The New Wounded: From Neurosis to Brain Damage
Fordham University Press, 2012. Translated by Steven Miller. 249 pages, US$32.00, paperback
I. Unrecognizable Subjects and the Irruption of Trauma
“You know who my mother was?” a voice asks from off-screen. The elderly woman shakes her head.
“You…You are my mother,” the interviewer replies.
“How can I really be your mother then?” the woman asks earnestly.
“You are,” the interviewer reassures her in a kindly voice, “you are.”
“I don’t know, something went wrong…” she says smiling, unsure.
The above exchange is one among many poignant, emotional vignettes in Deborah Hoffman’s 1994 film Complaints of a Dutiful Daughter. Throughout the film, Hoffman struggles to find a way to relate to her aging mother with Alzheimer’s disease; a mother who, in her failure to recognize her daughter, consequently places her own recognition at risk. Who is she now? How do I relate to her? Hoffman asks us. It was likewise the sudden mutual failure of recognition, the depersonalization, of an aging grandmother that inspired Catherine Malabou to write her latest book, The New Wounded: From Neurosis to Brain Damage (henceforth New Wounded). Originally published in French in 2007 and recently translated for English-reading audiences, Malabou’s work, like Hoffman’s, is an effort to develop a language to talk about the “psychic attack” of cerebral pathology and trauma. Malabou pushes us to “think the new faces of suffering” (xix) that arise in the wake of senseless accidents, lesions, and catastrophes; a call for a new analytic approach to contemporary forms of trauma and the often unrecognizable subjects who stand in its wake.
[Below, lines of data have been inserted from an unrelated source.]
(** Where the free space is. *)
Lemma tail_before_head r : rb_ok r -> (wrapped r (rb_tail r) < rb_head r)%nat ->
  (wrapped r (rb_tail r) + rb_freesize r <= rb_end r)%nat.
Proof.
  intros [Hs Hh Ht Hf Hm] Hlt. destruct (wrapped_spec r (rb_tail r) Hs Ht) as [Hw1 Hw2].
  set (t := wrapped r (rb_tail r)) in *. unfold rb_used in Hm. set (n := rb_end r) in *.
  rewrite <- Hw2, (Nat.mod_small t) in Hm by lia.
  destruct (decide (rb_freesize r = 0%nat)); [lia|].
  assert (rb_head r + (n - rb_freesize r) = t + n)%nat; [|lia].
  pose proof (Nat.div_mod (rb_head r + (n - rb_freesize r)) n ltac:(lia)) as Hd. rewrite Hm in Hd.
  set (q := ((rb_head r + (n - rb_freesize r)) / n)%nat) in *. clearbody q.
  assert (q = 1%nat) as -> by nia. lia.
Qed.

Lemma ringbuf_put_spec r d : rb_ok r -> (length d <= rb_freesize r)%nat ->
  exists r', ringbuf_put r d = Some r' /\ rb_ok r' /\ contents r' = contents r ++ d /\
    rb_end r' = rb_end r /\ rb_freesize r' = (rb_freesize r - length d)%nat /\ rb_type r' = rb_type r /\
    rb_blk_size r' = rb_blk_size r.
Proof.
  intros Hok Hd. pose proof Hok as [Hs Hh Ht Hf Hm].
  destruct (wrapped_spec r (rb_tail r) Hs Ht) as [Hw1 Hw2]. unfold ringbuf_put. fold (wrapped r (rb_tail r)).
  set (t := wrapped r (rb_tail r)) in *.
  assert (Hview : forall m', cwrote (rb_mem r) m' t d ->
    cview m' (rb_head r) (rb_end r - (rb_freesize r - length d)) = contents r ++ d).
  { intros m' Hc. unfold contents. replace (rb_end r - (rb_freesize r - length d))%nat with (rb_used r + length d)%nat by (unfold rb_used; lia).
    apply (cview_wrote _ _ _ _ t); [done|exact (eq_trans Hm (eq_sym Hw2))|unfold rb_used, rb_end in *; lia]. }
  assert (Hmod : forall t', (t' mod rb_end r = (t + length d) mod rb_end r)%nat ->
    ((rb_head r + (rb_end r - (rb_freesize r - length d))) mod rb_end r = t' mod rb_end r)%nat).
  { intros t' ->. rewrite <- (Nat.Div0.add_mod_idemp_l t), Hw2, <- Hm, Nat.Div0.add_mod_idemp_l. f_equal. unfold rb_used. lia. }
  destruct ((rb_head r <=? t)%nat && (rb_end r - t <? length d)%nat && (0 <? rb_end r - t)%nat) eqn:Ec.
  - apply andb_true_iff in Ec as [[Ec1%Nat.leb_le Ec2%Nat.ltb_lt]%andb_true_iff _].
    destruct (cwrote_split (rb_mem r) t d) as (m1 & m2 & E1 & E2 & Hc); [unfold rb_end in *; lia..|].
    change (length (rb_mem r)) with (rb_end r) in E1, E2. rewrite E1. simpl. rewrite E2. simpl. eexists. split; [done|].
    assert (Hl : length m2 = rb_end r) by apply Hc.
    split_and!; [split; unfold rb_used, rb_end in *; simpl; rewrite ?Hl; try lia| |done|simpl; lia|done|done].
    + replace (rb_freesize r - (length (rb_mem r) - t) - (length d - (length (rb_mem r) - t)))%nat with (rb_freesize r - length d)%nat by lia.
      apply Hmod. replace (t + length d)%nat with ((length d - (length (rb_mem r) - t)) + 1 * length (rb_mem r))%nat by lia.
      by rewrite Nat.Div0.mod_add.
    + unfold contents, rb_used. simpl. unfold rb_end at 1. simpl. rewrite Hl.
      replace (rb_freesize r - (rb_end r - t) - (length d - (rb_end r - t)))%nat with (rb_freesize r - length d)%nat by lia. by apply Hview.
  - assert (Hfit : (t + length d <= rb_end r)%nat).
    { destruct (decide (t < rb_head r)%nat) as [Hlt|Hge]; [pose proof (tail_before_head r Hok Hlt); fold t in H; lia|].
      rewrite (proj2 (Nat.leb_le _ _)), (proj2 (Nat.ltb_lt 0 _)), andb_true_r in Ec by lia. simpl in Ec.
      apply Nat.ltb_ge in Ec. lia. }
    destruct (cwrote_flat (rb_mem r) t d Hfit) as (m' & E & Hc). rewrite E. simpl. eexists. split; [done|].
    assert (Hl : length m' = rb_end r) by apply Hc.
    split_and!; [split; unfold rb_used, rb_end in *; simpl; rewrite ?Hl; try lia; by apply Hmod| |done|done|done|done].
    unfold contents, rb_used. simpl. unfold rb_end at 1. simpl. rewrite Hl. by apply Hview.
Qed.

Lemma mem_read_flat m h k : (h + k <= length m)%nat -> mem_read m h k = Some (cview m h k).
Proof. intros Hk. unfold mem_read. rewrite (proj2 (Nat.leb_le _ _)) by done. by rewrite cview_flat. Qed.

(** After [k] bytes left. *)
Definition popped r (h' k : nat) : k_ringbuf_t :=
  mkRB (rb_mem r) h' (rb_tail r) (rb_freesize r + k) (rb_type r) (rb_blk_size r).

Lemma popped_ok r h' k : rb_ok r -> (k <= rb_used r)%nat -> (h' <= rb_end r)%nat ->
  (h' mod rb_end r = (rb_head r + k) mod rb_end r)%nat ->
  rb_ok (popped r h' k) /\ contents r = cview (rb_mem r) (rb_head r) k ++ contents (popped r h' k).
Proof.
  intros [Hs Hh Ht Hf Hm] Hk Hh' Hmod. unfold rb_used in *.
  assert (Hu : (rb_end r - (rb_freesize r + k) = rb_end r - rb_freesize r - k)%nat) by lia. split.
  - split; unfold rb_used, rb_end in *; simpl; try lia. rewrite <- Nat.Div0.add_mod_idemp_l, Hmod, Nat.Div0.add_mod_idemp_l, <- Hm.
    f_equal. lia.
  - unfold contents, rb_used. simpl. change (rb_end (popped r h' k)) with (rb_end r). rewrite Hu.
    assert (Hv : forall j, cview (rb_mem r) h' j = cview (rb_mem r) (rb_head r + k) j).
    { intros j. rewrite <- (cview_mod _ h'), <- (cview_mod _ (rb_head r + k)). f_equal. exact Hmod. }
    rewrite Hv, <- cview_app. f_equal. lia.
Qed.

(** Two stretches that meet at the end of the buffer. *)
Lemma read_split m h k : (h < length m)%nat -> (length m - h < k)%nat -> (k <= length m)%nat ->
  mem_read m h (length m - h) = Some (cview m h (length m - h)) /\
  mem_read m 0 (k - (length m - h)) = Some (cview m (h + (length m - h)) (k - (length m - h))) /\
  cview m h (length m - h) ++ cview m (h + (length m - h)) (k - (length m - h)) = cview m h k.
Proof.
  intros Hh Hk Hn. rewrite !mem_read_flat by lia. split_and!; [done| |rewrite <- cview_app; f_equal; lia].
  f_equal. rewrite <- (cview_mod m (h + _)). replace (h + (length m - h))%nat with (length m) by lia.
  by rewrite Nat.Div0.mod_same.
Qed.

Lemma ringbuf_get_head_spec r k : rb_ok r -> (rb_head r < rb_end r)%nat -> (k <= rb_used r)%nat ->
  exists h', ringbuf_get_head r k = Some (take k (contents r), popped r h' k) /\ rb_ok (popped r h' k) /\
    contents (popped r h' k) = drop k (contents r).
Proof.
  intros Hok Hh Hk. pose proof (ro_free r Hok) as Hf. unfold ringbuf_get_head.
  assert (Hgen : forall h', (h' <= rb_end r)%nat -> (h' mod rb_end r = (rb_head r + k) mod rb_end r)%nat ->
    rb_ok (popped r h' k) /\ cview (rb_mem r) (rb_head r) k = take k (contents r) /\ contents (popped r h' k) = drop k (contents r)).
  { intros h' H1 H2. destruct (popped_ok r h' k Hok Hk H1 H2) as [H3 H4]. split; [done|]. rewrite H4.
    rewrite take_app_length', drop_app_length' by (symmetry; apply cview_length). done. }
  destruct ((rb_end r - rb_head r <? k)%nat && (0 <? rb_end r - rb_head r)%nat) eqn:Ec.
  - apply andb_true_iff in Ec as [Ec%Nat.ltb_lt _].
    destruct (read_split (rb_mem r) (rb_head r) k) as (E1 & E2 & E3); [unfold rb_used, rb_end in *; lia..|].
    change (length (rb_mem r)) with (rb_end r) in *. rewrite E1. simpl. rewrite E2. simpl. rewrite E3.
    destruct (Hgen (k - (rb_end r - rb_head r))%nat) as (G1 & G2 & G3); [unfold rb_used in *; lia| |].
    { replace (rb_head r + k)%nat with (k - (rb_end r - rb_head r) + 1 * rb_end r)%nat by lia. by rewrite Nat.Div0.mod_add. }
    exists (k - (rb_end r - rb_head r))%nat. rewrite <- G2. split_and!; [|done|done]. do 2 f_equal. unfold popped. f_equal. lia.
  - assert (Hfit : (rb_head r + k <= rb_end r)%nat).
    { rewrite (proj2 (Nat.ltb_lt 0 _)), andb_true_r in Ec by lia. apply Nat.ltb_ge in Ec. lia. }
    rewrite mem_read_flat by exact Hfit. simpl. destruct (Hgen (rb_head r + k)%nat) as (G1 & G2 & G3); [done|done|].
    exists (rb_head r + k)%nat. by rewrite <- G2.
Qed.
Malabou is no stranger to writing and reflecting on developments in neuroscience– in 2004 she published What Should We Do With Our Brain? (henceforth ‘Brain?’), which positioned ‘plasticity’ as a foundational trope for exploring contemporary developments in neurology, namely the experimental elaboration of neuroplasticity. Plasticity, in that work, appeared as a form-giving synaptic palette of possibles – an operation that was primarily ‘developmental’, ‘modulational’, and ‘reparative’. If Brain? was a treatise on the unbounded, positive, constructive aspects of plasticity, then the New Wounded is a reflection on what Malabou calls ‘destructive’ or ‘negative’ plasticity – that which operates precisely in the moment of a “radical rupture that trauma introduces into the psyche” (156). Destructive plasticity, in contrast to the ‘positive’ plasticities outlined in Brain?, paradoxically produces form through the annihilation of form. It is most visible in the “creation of identity through loss of past identity” (60, emphasis hers) that follows in the wake of neurological lesions and other cerebral pathologies that profoundly impact neurological functioning (i.e. trauma). The central question posed by such traumatic ruptures reveals the capacity for destructive plasticity to make us anew in the wake of our own destruction, not through our redemption, but through our erasure. What sort of analytics and therapeutics, asks Malabou, are demanded by the irruption of the traumatic wound-event, the survival of the subject past its own annihilation?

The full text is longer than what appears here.